As soon as Noemí enters this environment, she is suspicious of her cousin's new family. They impose restrictions on her freedom and will not release her cousin to be examined by any other than their own doctor.

Noemí begins almost immediately to have bad dreams, of an erotic nature. She begins to sleepwalk, the lines blurring between her dream state and reality. 

Catalina's new family dismiss Noemi's suspicions, labelling her "flighty" and "crazy".

If Noemí is the heroine, then Francis Doyle is the anti-hero: pasty, thin, shy and ordered about by the rest - yet it is him they plan to marry Noemí to. He is a painter, a sketcher of mushrooms. Not Noemí's usual type at all, "...he had a plain face, mismatched even. She liked this man's quirks and imperfections, the lack of playboy smarts coupled with a quiet intelligence." p.281 

But it is the matriarch of the family she must fear:

"Howard Doyle turned his head upon the pillow and looked at her. His lips were as bloated as his leg, crusted with black growths, and a trail of dark fluid dripped down his chin, staining his bedclothes..." 

Not for the squeamish. What is it that lives in the cemetery? And what has this to do with mushrooms?!  This is body horror that would make Poe squirm.

Plain Bad Heroines

"I have reached a truly wonderful state of miserable morbid unhappiness … May I never become that abnormal, merciless animal, that deformed monstrosity—a virtuous woman" (Mary MacLane) 

I'm smashing on this deliciously frightening horror by Emily Danforth. Plain Bad Heroines is a book about a book, about a movie, about some very bad goings-on in a young ladies' boarding school in Rhode Island, concerning a book, circa 1902.

Confused? Let's start at the beginning, with "smashing". To "smash" on someone is to have a crush on them. 

Which was quite the done thing in early twentieth century America, especially if you were a young woman in an all-girl school. It was common to express a "smash" by offering a lock of hair in a locket.

In 1902, Clara and Florence, students at Brookhants School for girls are two such young women infatuated with each other. They are also obsessed with a book, The Story of Mary MacLane, (subtitled, "I await the Devil's coming"!); written by an early feminist who endorses lesbianism and independence. They aren't the only ones with such infatuations.

They form the Plain Bad Heroine's Society - initiation involving being stung by the yellow-jacket wasps that infest the school's orchard, feeding on the Black Oxford apples that grow there.

When something terrible happens to the two (a deadly attack by said wasps), the book disappears, only to turn up again at the scene of another unfortunate death. What is the connection?

In the present day, Merritt Emmons writes a book; The Happenings at Brookhants - guided by a descendent of principal Libbie Brookhants (or Library, as she was better known). The book chronicles a series of events that appear to lend weight to rumours of hauntings at the school.

When the book is optioned for a narrative, cinema verité style film, the hauntings begin to manifest in the present day. But are they only special effects, designed to give the film a 'Blair Witch' edge?

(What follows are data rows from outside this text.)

(* ===== verification/Recovery.v ===== *)
(** * Power loss and recovery

    With SYNCHRONOUS_PUT_DATA every write is on the medium when its system call
    returns.  A sequence of system calls, from the mount of a formatted device, is
    one of operations of the abstract store, and mounting what is on the medium
    after it, on a machine that remembers nothing else, gives that store back. *)
From S2P Require Import Prelude Layout Kernel KernelFacts Rcu Store Device DeviceWp Sample.
From S2P Require Import Syscalls PutData GetData InvalidateData Mount MountOk TestProg.

(** A system call with its arguments. *)
Inductive syscall :=
| PutSys (source : list byte) (size : Z)
| GetSys (offset : Z) (cap : nat) (size : Z)
| InvSys (offset : Z).

Definition syscall_ok (c : syscall) : Prop :=
  match c with
  | PutSys source size => 0 <= size < 2 ^ 64 /\ size <= Z.of_nat (length source)
  | GetSys offset _ size => - 2 ^ 31 <= offset < 2 ^ 31 /\ 0 <= size < 2 ^ 64
  | InvSys offset => - 2 ^ 31 <= offset < 2 ^ 31
  end.

Section Recovery.
Context {K : Kernel} {KL : KernelLaws K} {C : Config}.
Implicit Types (F : gmap loc obj) (w : world) (s : mstore).

(** ** Sequences of system calls *)

(** The result of a call and the bytes it has copied to user space. *)
Definition do_syscall (c : syscall) : M (Z * list byte) :=
  match c with
  | PutSys source size => let* r := put_data source size in ret (r, [])
  | GetSys offset cap size => get_data offset cap size
  | InvSys offset => let* r := invalidate_data offset in ret (r, [])
  end.

Fixpoint do_syscalls (cs : list syscall) : M (list (Z * list byte)) :=
  match cs with
  | [] => ret []
  | c :: cs => let* r := do_syscall c in let* rs := do_syscalls cs in ret (r :: rs)
  end.

(** The same on the abstract store; the timestamps are those of the clock. *)
Inductive acts : mstore -> syscall -> Z * list byte -> mstore -> Prop :=
| acts_put s t source size :
    size <= DEFAULT_BLOCK_SIZE - METADATA_SIZE -> (exists n, t = clock n) ->
    let o := s_put t (take (Z.to_nat size) source) s in acts s (PutSys source size) (o.1, []) o.2
| acts_put_big s source size :
    DEFAULT_BLOCK_SIZE - METADATA_SIZE < size -> acts s (PutSys source size) (- E2BIG, []) s
| acts_get s offset cap size :
    acts s (GetSys offset cap size) (s_get offset (Nat.min cap (Z.to_nat size)) s) s
| acts_invalidate s offset :
    let o := s_invalidate offset s in acts s (InvSys offset) (o.1, []) o.2.

Inductive acts_all : mstore -> list syscall -> list (Z * list byte) -> mstore -> Prop :=
| acts_nil s : acts_all s [] [] s
| acts_cons s c r s1 cs rs s2 :
    acts s c r s1 -> acts_all s1 cs rs s2 -> acts_all s (c :: cs) (r :: rs) s2.

Lemma acts_cap s c r s' : acts s c r s' -> s_cap s' = s_cap s.
Proof. intros []; try done; unfold o, s_put, s_invalidate; by repeat case_match. Qed.

Lemma acts_all_cap s cs rs s' : acts_all s cs rs s' -> s_cap s' = s_cap s.
Proof. induction 1 as [|s c r s1 cs rs s2 H _ IH]; [done|]. by rewrite IH, (acts_cap _ _ _ _ H). Qed.

(** ** The medium *)

(** Every buffer agrees with the medium. *)
Definition clean (c : bcache) : Prop := forall n, on_disk c n = b_data c n.

Lemma after_call_low c c' n : after_call c c' -> n < NUM_METADATA_BLKS -> b_data c' n = b_data c n.
Proof.
  intros [->|(i & d & ->)] Hn; [done|]. unfold flushed, rewritten.
  assert (Hne : Z.of_nat i + NUM_METADATA_BLKS <> n) by lia.
  destruct SYNCHRONOUS_PUT_DATA; by rewrite ?b_data_sync, b_data_mark, b_data_store_ne.
Qed.

Lemma after_call_clean c c' :
  SYNCHRONOUS_PUT_DATA = true -> after_call c c' -> clean c -> clean c'.
Proof.
  intros Hs [->|(i & d & ->)] Hc n; [done|].
  set (k := Z.of_nat i + NUM_METADATA_BLKS). destruct (decide (k = n)) as [<-|Hne].
  - rewrite b_data_flushed. unfold flushed. rewrite Hs. apply flushed_written, pending_rewritten.
  - by apply agrees_flushed, agrees_rewritten.
Qed.

(** The block [blk] of a device is one that a mount accepts, and it gives the
    message [m], or none. *)
Definition shows (blk : option (list byte)) (m : option Store.message) : Prop :=
  exists d, blk = Some d /\ length d = 4096%nat /\
    (is_valid (decode_block d) = BLK_VALID ->
     valid_bytes (decode_block d) <= DEFAULT_BLOCK_SIZE - METADATA_SIZE) /\
    msg_of (decode_block d) d = m.

(** The blocks of a mounted device show the messages of the store. *)
Lemma dev_shows F w s i :
  dev_inv F w s -> (i < s_cap s)%nat ->
  shows (b_data (bufs w) (Z.of_nat i + NUM_METADATA_BLKS)) (s_msgs s !! i).
Proof.
  intros (a & vm & mps & bs & es & [_ Hlog Hg _]). rewrite (dg_cap _ _ _ Hg). intros Hi.
  destruct (lookup_lt_is_Some_2 bs i Hi) as [b Hb].
  destruct (dl_blocks _ _ _ Hlog i b Hb) as (Hwf & blk & Hd & Hlen & Htk & Hv).
  assert (Hdec : decode_block blk = b) by (by rewrite <- decode_block_take, Htk, decode_encode).
  exists blk. rewrite Hdec, (dg_msgs _ _ _ Hg). unfold msg_at. by rewrite Hb, Hd.
Qed.

(** Mounting gives the messages that the blocks show. *)
Lemma image_shows c n f :
  (forall i, (i < n)%nat -> shows (b_data c (Z.of_nat i + NUM_METADATA_BLKS)) (f i)) ->
  image_ok c n /\ forall i, (i < n)%nat -> s_msgs (image_store c n) !! i = f i.
Proof.
  intros Hc. split.
  - intros i Hi. destruct (Hc i Hi) as (d & ? & ? & ? & _). by exists d.
  - intros i Hi. destruct (Hc i Hi) as (d & Hd & _ & _ & <-). simpl.
    rewrite image_msgs_lookup. unfold msg_at. rewrite Hd.
    assert (Hm : image_mds c n !! i = Some (decode_block d)) by (by rewrite image_mds_lookup, Hd).
    by rewrite Hm.
Qed.

(** A device whose blocks are those of a mounted one mounts with the same messages. *)
Lemma image_of_device F w s c :
  dev_inv F w s -> (forall n, b_data c n = b_data (bufs w) n) ->
  image_ok c (s_cap s) /\ s_cap (image_store c (s_cap s)) = s_cap s /\
  s_msgs (image_store c (s_cap s)) = s_msgs s.
Proof.
  intros Hi Hc. destruct (image_shows c (s_cap s) (fun i => s_msgs s !! i)) as [Hok Hms].
  { intros i Hlt. rewrite Hc. by eapply dev_shows. }
  split_and!; [done..|]. apply map_eq. intros i.
  destruct (decide (i < s_cap s)%nat) as [Hlt|Hge]; [by apply Hms|].
  assert (Hnone : forall s', store_wf s' -> s_cap s' = s_cap s -> s_msgs s' !! i = None).
  { intros s' [Hwf _] Hcap. apply eq_None_not_Some. intros [m Hm%Hwf]. lia. }
  destruct Hi as (a & vm & mps & bs & es & Hi). rewrite !Hnone; try done.
  - by destruct Hi.
  - by apply image_store_wf.
Qed.

Lemma time_sorted_last es e e' :
  time_sorted es -> e ∈ es -> last es = Some e' -> el_nsec e <= el_nsec e'.
Proof.
  intros Hs Hin Hl. destruct (Z.le_gt_cases (el_nsec e) (el_nsec e')) as [|Hgt]; [done|].
  pose proof (sorted_last_lt _ _ _ Hs Hl Hgt) as Hall. rewrite Forall_forall in Hall.
  specialize (Hall e Hin). lia.
Qed.

(** The last slot of a mounted image holds its newest message. *)
Lemma image_last c n i m :
  image_ok c n -> s_msgs (image_store c n) !! i = Some m ->
  exists m', s_msgs (image_store c n) !! s_last (image_store c n) = Some m' /\ m_time m <= m_time m'.
Proof.
  intros Hok. simpl. rewrite !image_msgs_lookup. unfold msg_at at 1.
  destruct (image_mds c n !! i) as [b|] eqn:Hb; [|done].
  destruct (b_data c _) as [blk|] eqn:Hblk; [|done]. unfold msg_of.
  destruct (Z.eqb_spec (is_valid b) BLK_VALID) as [Hv|]; [|done]. intros [= <-]. simpl.
  destruct (mount_elems_spec (image_mds c n)) as [Hs Hp].
  assert (Hin : elem_of_block i b ∈ mount_elems (image_mds c n)).
  { rewrite Hp. apply elem_of_valid_from. eauto. }
  destruct (last (mount_elems (image_mds c n))) as [e|] eqn:Hl.
  2: { apply last_None in Hl. rewrite Hl in Hin. set_solver. }
  pose proof (last_Some_elem_of _ _ Hl) as He. rewrite Hp in He.
  apply elem_of_valid_from in He as (j & x & Hx & Hxv & ->). simpl. rewrite Nat2Z.id.
  unfold msg_at. rewrite Hx.
  destruct (block_rep_image _ _ _ _ Hok Hx) as (_ & xblk & -> & _).
  unfold msg_of. rewrite (proj2 (Z.eqb_eq _ _) Hxv). eexists. split; [done|]. simpl.
  by apply (time_sorted_last _ (elem_of_block i b) _ Hs Hin) in Hl.
Qed.

(** ** The calls on a device that represents a store *)

Hypothesis kzalloc_works : forall n, kzalloc_ok n = true.
Hypothesis sb_bread_works : forall n, bread_ok n = true.

Lemma wp_do_syscall F sb s w c :
  running F sb s w -> syscall_ok c ->
  wp (do_syscall c) (fun r w' => exists s', acts s c r s' /\ running F sb s' w' /\
    after_call (bufs w) (bufs w')) w.
Proof.
  intros (Hi & Hu & Hsb) Hok. destruct c as [source size|offset cap size|offset]; simpl in *.
  - destruct (Z.le_gt_cases size (DEFAULT_BLOCK_SIZE - METADATA_SIZE)).
    + wp_step. eapply wp_mono; [eapply wp_put_data; try done; lia|].
      intros r w' (Hu' & Hsb' & _ & Hb & [(t & Ht & -> & Hi' & _)|[(_ & [n Hn] & _)|(_ & [n Hn] & _)]]).
      * wp_step. eexists. split; [by apply acts_put|]. by split_and!.
      * by rewrite kzalloc_works in Hn.
      * by rewrite sb_bread_works in Hn.
    + wp_step. apply (wp_intro _ _ _ (- E2BIG) w).
      { apply run_put_too_big; [|lia]. destruct Hi as (? & ? & ? & ? & ? & [_ _ Hg _]).
        by rewrite (dg_mounted _ _ _ Hg). }
      wp_step. exists s. split; [apply acts_put_big; lia|]. split; [by split_and!|by left].
  - destruct Hok. eapply wp_mono; [by eapply wp_get_data|].
    intros r w' (Hss & Hi' & [->|(_ & [n Hn] & _)]); [|by rewrite sb_bread_works in Hn].
    exists s. split; [constructor|]. destruct Hu. unfold same_state in Hss. destruct_and!.
    unfold running, unlocked. split_and!; try congruence. by left.
  - wp_step. eapply wp_mono; [by eapply wp_invalidate_data|].
    intros r w' (Hu' & Hsb' & _ & Hb & [(-> & Hi' & _)|(_ & [n Hn] & _)]);
      [|by rewrite sb_bread_works in Hn].
    wp_step. eexists. split; [by apply acts_invalidate|]. by split_and!.
Qed.

(** What a sequence of calls keeps: the superblock and inode blocks, and the medium
    up to date. *)
Lemma wp_do_syscalls F sb cs : forall s w,
  running F sb s w -> Forall syscall_ok cs ->
  wp (do_syscalls cs) (fun rs w' => exists s', acts_all s cs rs s' /\ running F sb s' w' /\
    (forall n, n < NUM_METADATA_BLKS -> b_data (bufs w') n = b_data (bufs w) n) /\
    (SYNCHRONOUS_PUT_DATA = true -> clean (bufs w) -> clean (bufs w'))) w.
Proof.
  induction cs as [|c cs IH]; intros s w Hrun Hok; cbn [do_syscalls].
  { wp_step. exists s. split; [constructor|]. by split_and!. }
  apply Forall_cons in Hok as [Hc Hok]. wp_step. eapply wp_mono; [by eapply wp_do_syscall|].
  intros r w1 (s1 & Ha & Hrun1 & Hb). wp_step. eapply wp_mono; [by eapply IH|].
  intros rs w2 (s2 & Has & Hrun2 & Hlow & Hcl). wp_step. exists s2. split; [by econstructor|].
  split; [done|]. split.
  - intros n Hn. rewrite Hlow by done. by apply after_call_low.
  - intros Hs Hcw. apply Hcl; [done|]. by eapply after_call_clean.
Qed.

(** A machine on which the file system is not mounted, with a device whose blocks are
    what the medium of [w] holds; nothing has been written to its buffers. *)
Definition rebooted (w w' : world) : Prop :=
  unmounted w' /\ forall n, b_data (bufs w') n = on_disk (bufs w) n.

Hypothesis iget_works : forall n, iget_locked n <> None.
Hypothesis d_make_root_works : forall n, d_make_root_ok n = true.

(** C14: nothing is lost at a power failure: with SYNCHRONOUS_PUT_DATA, whatever
    system calls are made after the mount of a formatted device, each has the
    effect and the result of the abstract operation, and if the machine stops
    after any number of them, the medium, mounted again, represents a store with
    the same slots and messages: every message that put_data() has acknowledged
    is there, whole and with its timestamp, unless it was invalidated, and none
    that was invalidated comes back; the next write starts after the newest
    message. *)
Theorem power_loss_keeps_messages {V : Vfs K} {VL : VfsLaws K V} w sblk iblk sb cs :
  SYNCHRONOUS_PUT_DATA = true ->
  unmounted w -> b_data (bufs w) SB_BLOCK_NUMBER = Some sblk -> sb_info_magic sblk = MAGIC ->
  b_data (bufs w) BLDMS_INODES_BLOCK_NUMBER = Some iblk ->
  let n := Z.to_nat (inode_file_size iblk / DEFAULT_BLOCK_SIZE) in
  inode_file_size iblk <= NBLOCKS * DEFAULT_BLOCK_SIZE -> image_ok (bufs w) n -> clean (bufs w) ->
  (forall k, blkdev_get_by_path k = Some (Some sb)) -> s_bdev sb = true -> Forall syscall_ok cs ->
  wp (bldms_fs_mount ;;; do_syscalls cs)
    (fun rs w1 => exists s, acts_all (image_store (bufs w) n) cs rs s /\ dev_inv (heap w) w1 s /\
       forall w2, rebooted w1 w2 ->
         wp bldms_fs_mount (fun r w3 => r = inr tt /\ unlocked w3 /\ exists s',
           dev_inv (heap w2) w3 s' /\ s_cap s' = s_cap s /\ s_msgs s' = s_msgs s /\
           forall i m, s_msgs s !! i = Some m -> exists m', s_msgs s !! s_last s' = Some m' /\
             m_time m <= m_time m') w2) w.
Proof.
  intros Hsync Hum Hs Hmg Hib n Hsz Hok Hcl Hbd Hbdev Hcs. wp_step.
  eapply wp_mono; [by eapply wp_bldms_fs_mount|].
  intros _ w0 (_ & Hi0 & Hu0 & Hsb0 & Hb0 & _).
  eapply wp_mono; [eapply (wp_do_syscalls (heap w) sb cs); [by split_and!|done]|].
  intros rs w1 (s & Ha & (Hi1 & _) & Hlow & Hcl1). exists s. split_and!; [done|done|].
  intros w2 [Hum2 Hmed]. rewrite Hb0 in *. specialize (Hcl1 Hsync Hcl).
  assert (Hn : s_cap s = n) by (by rewrite (acts_all_cap _ _ _ _ Ha)).
  assert (Heq : forall k, b_data (bufs w2) k = b_data (bufs w1) k) by (intros k; by rewrite Hmed).
  destruct (image_of_device _ _ _ (bufs w2) Hi1 Heq) as (Hok2 & Hcap2 & Hms2). rewrite Hn in *.
  eapply wp_mono; [eapply (wp_bldms_fs_mount kzalloc_works sb_bread_works iget_works
    d_make_root_works w2 sblk iblk sb); try done; by rewrite Heq, Hlow|].
  intros r w3 (-> & Hi3 & Hu3 & _). do 2 (split; [done|]). eexists. split_and!; [exact Hi3|..]; try done.
  intros i m Hm. rewrite <- Hms2 in *. by eapply image_last.
Qed.
End Recovery.

(** ** Witness *)

#[local] Existing Instance sample_config.
#[local] Existing Instance good_kernel.

Definition sample_syscalls : list syscall :=
  [PutSys later_data 2; InvSys 1; GetSys 2 10 10; PutSys (zeros 5000) 5000].

Lemma sample_clean : clean (bufs (fresh_world sample_device)).
Proof. done. Qed.

(** The machine of [w] after a reboot. *)
Definition reboot (w : world) : world :=
  set_bufs (RefCache (rc_disk (bufs w)) (rc_disk (bufs w)) ∅) (fresh_world []).

Lemma reboot_rebooted w : rebooted w (reboot w).
Proof. done. Qed.

(** A message is put in slot 2 and the one in slot 1 is invalidated. *)
Lemma power_loss_keeps_messages_witness :
  wp (bldms_fs_mount ;;; do_syscalls sample_syscalls)
    (fun rs w1 => exists s, acts_all (image_store (bufs (fresh_world sample_device)) 3) sample_syscalls rs s /\
       wp bldms_fs_mount (fun r w3 => r = inr tt /\ exists s',
         dev_inv ∅ w3 s' /\ s_msgs s' = s_msgs s) (reboot w1)) (fresh_world sample_device).
Proof.
  eapply wp_mono.
  - apply (power_loss_keeps_messages (K := good_kernel) (fun _ => eq_refl) (fun _ => eq_refl)
      (fun n => ltac:(by intros [=])) (fun _ => eq_refl) (fresh_world sample_device)
      sample_sblk sample_iblk (SB MAGIC true)); try exact sample_clean; try exact sample_device_ok; try done.
    repeat (apply Forall_cons; split; [by vm_compute|]). constructor.
  - intros rs w1 (s & Ha & _ & H). exists s. split; [done|].
    eapply wp_mono; [apply H, reboot_rebooted|]. intros r w3 (-> & _ & s' & Hi & _ & Hm & _). eauto.
Defined.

I'll leave that up to you to decide, Dear Reader.

When the story first flipped from the horrors of 1902 to modern day Hollywood, I was disappointed, thinking I would prefer the historic, sepia-soaked setting. But the characters in the modern day are excellent too - and as past events begin to repeat themselves, there are frights a-plenty: the timeline complementing the original story.

The deadly wasps proliferate the book. They are there at the attack on Flo and Clara. They issue forth from bathroom taps to drive poor Libbie and her partner Alex mad, they are cleverly mirrored in the fashionable 'wasp' waists of the day and they turn up to menace our modern-day heroines, Harper, Audrey and Merritt, who are making the movie.

These three are also "smashing" on each other. 

The school motto, esse quam videri, (to be, rather than to seem) is in nice juxtaposition with the Hollywood way, which is more like 'fake it till you make it.'

Highlights include a visit to the Chicago World Fair, macabre Russian Dolls, an ancient curse, Hollywood scream-queens and a sprinkling of "movie -magic fairy dust." 

This book is so good, I couldn't put it down.

"Doesn't any of this sound even a little bit fun?"